Medical Billing and Coding

Medical billing and coding are easy health science careers to overlook because they do not directly involve treating patients. Medical coding plays an important role in the healthcare process.

Medical billing and coding professions focus on gathering a patient’s history and recording everything about his or her current treatment and insurance information. All of this is used by doctors and other healthcare professionals to come up with a treatment plan.
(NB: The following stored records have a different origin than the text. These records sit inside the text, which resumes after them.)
(** The requests a script makes to the operating system. *)
Inductive req :=
| RSpawn (c : cmd) (cwd : path) (limit : option time)
    (** launching [c] in directory [cwd] under an optional time limit *)
| RWriteText (p : path) (content : text)
    (** [p.write_text(content, encoding="utf-8")] *)
| RExists (p : path)
    (** [p.exists()] *)
| RRmtree (p : path)
    (** [shutil.rmtree(p)] *)
| RMkdir (p : path)
    (** [p.mkdir(parents=True, exist_ok=True)] *)
| RNow.
    (** [time.time()] *)

(** What each request gives back.  For the three calls that can raise
    [OSError], [Some msg] is the exception, [msg] its [str]; a write also
    tells how long it took. *)
Definition resp (r : req) : Type :=
  match r with
  | RSpawn _ _ _ => behaviour
  | RWriteText _ _ => (option text * time)%type
  | RExists _ => bool
  | RRmtree _ => option text
  | RMkdir _ => option text
  | RNow => time
  end.

Record OS := {
  world : Type;
  perform : forall r : req, world -> resp r * world
}.

(** The calls that change something, with what they gave. *)
Inductive oscall :=
| Spawn (c : cmd) (cwd : path) (limit : option time) (b : behaviour)
| WriteText (p : path) (content : text) (r : option text)
| Rmtree (p : path) (r : option text)
| Mkdir (p : path) (r : option text).

(** An entry of the record of a run: a system call or an event of the
    front end's user interface. *)
Inductive event (U : Type) :=
| Os (c : oscall)
| Ui (u : U).
Arguments Os {U} c.
Arguments Ui {U} u.

Definition record_of {U : Type} (r : req) : resp r -> list (event U) :=
  match r with
  | RSpawn c cwd limit => fun b => [Os (Spawn c cwd limit b)]
  | RWriteText p content => fun x => [Os (WriteText p content (fst x))]
  | RExists _ => fun _ => []
  | RRmtree p => fun x => [Os (Rmtree p x)]
  | RMkdir p => fun x => [Os (Mkdir p x)]
  | RNow => fun _ => []
  end.

Inductive exn :=
| IndexError
| ValueError
| OSError (msg : text)
| UncaughtTimeoutExpired.

(** ** Programs

    A script is a tree of requests and user-interface events that ends with a
    value, with an uncaught exception, or in a call that never returns. *)
Inductive prog (U A : Type) :=
| PRet (a : A)
| PRaise (e : exn)
| PBlock
| PCall (r : req) (k : resp r -> prog U A)
| PEmit (u : U) (k : prog U A).
Arguments PRet {U A} a.
Arguments PRaise {U A} e.
Arguments PBlock {U A}.
Arguments PCall {U A} r k.
Arguments PEmit {U A} u k.

Section Programs.
Context {U : Type}.

Definition ret {A} (a : A) : prog U A := PRet a.

Fixpoint bind {A B} (m : prog U A) (f : A -> prog U B) : prog U B :=
  match m with
  | PRet a => f a
  | PRaise e => PRaise e
  | PBlock => PBlock
  | PCall r k => PCall r (fun x => bind (k x) f)
  | PEmit u k => PEmit u (bind k f)
  end.

Definition raise {A} (e : exn) : prog U A := PRaise e.

Definition call (r : req) : prog U (resp r) := PCall r (fun x => PRet x).

(** Recording a user-interface event. *)
Definition emit (u : U) : prog U unit := PEmit u (PRet tt).

(** [try: body  finally: fin] *)
Fixpoint try_finally {A} (body : prog U A) (fin : prog U unit) : prog U A :=
  match body with
  | PRet a => bind fin (fun _ => PRet a)
  | PRaise e => bind fin (fun _ => PRaise e)
  | PBlock => PBlock
  | PCall r k => PCall r (fun x => try_finally (k x) fin)
  | PEmit u k => PEmit u (try_finally k fin)
  end.

(** The outcome of [subprocess.run(..., check=True)] as the callers see it:
    a normal return or one of the three exceptions they catch. *)
Inductive run_outcome :=
| Completed (out err : text) (d : time)
| CalledProcessError (rc : Z) (out err : text) (d : time)
| FileNotFoundError (msg : text) (d : time)
| TimeoutExpired (d : time).

Definition expired (limit : option time) (d : time) : bool :=
  match limit with
  | Some l => (l <? d)%N
  | None => false
  end.

(** [subprocess.run(cmd, cwd=cwd, stdout=PIPE, stderr=PIPE, text=True,
    check=True, timeout=limit)].  With a limit the child is killed when it
    has not ended by then; without one the call waits for the child.  The
    behaviours are those of a command with a program name whose child writes
    text: the [IndexError] of an empty command and the [UnicodeDecodeError]
    of output that is not text, which no caller catches, are left out. *)
Definition subprocess_run (c : cmd) (cwd : path) (limit : option time)
  : prog U run_outcome :=
  PCall (RSpawn c cwd limit) (fun b : behaviour =>
    match b with
    | Exits rc out err d =>
        if expired limit d
        then PRet (TimeoutExpired (match limit with Some l => l | None => d end))
        else if (rc =? 0)%Z
             then PRet (Completed out err d)
             else PRet (CalledProcessError rc out err d)
    | NotFound msg d => PRet (FileNotFoundError msg d)
    | LaunchError msg => PRaise (OSError msg)
    | Hangs =>
        match limit with
        | Some l => PRet (TimeoutExpired l)
        | None => PBlock
        end
    end).

(** [path.write_text(content, encoding="utf-8")]: the [OSError], if any,
    and the time the call took. *)
Definition path_write_text (p : path) (content : text)
  : prog U (option text * time) :=
  call (RWriteText p content).

Definition path_exists (p : path) : prog U bool := call (RExists p).

(** [shutil.rmtree(p)], the exception as a value. *)
Definition shutil_rmtree (p : path) : prog U (option text) := call (RRmtree p).

(** [p.mkdir(parents=True, exist_ok=True)]; no caller catches its [OSError]. *)
Definition path_mkdir (p : path) : prog U unit :=
  PCall (RMkdir p) (fun x : option text =>
    match x with
    | None => PRet tt
    | Some msg => PRaise (OSError msg)
    end).

Definition time_time : prog U time := call RNow.

End Programs.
Medical coders take care of many patients throughout the day. It requires a great deal of concentration because coders must juggle different codes and jargon for dozens of patients. Attention to detail is vital, as many medical codes look similar but are used for vastly different treatment plans.

Medical billing requires an equal amount of attention. Different medical procedures exist with similar names, but vastly different costs. Health insurance plans often cover specific operations, so you must precisely report what is included in the bill to make sure the patient receives the proper coverage from their insurance provider.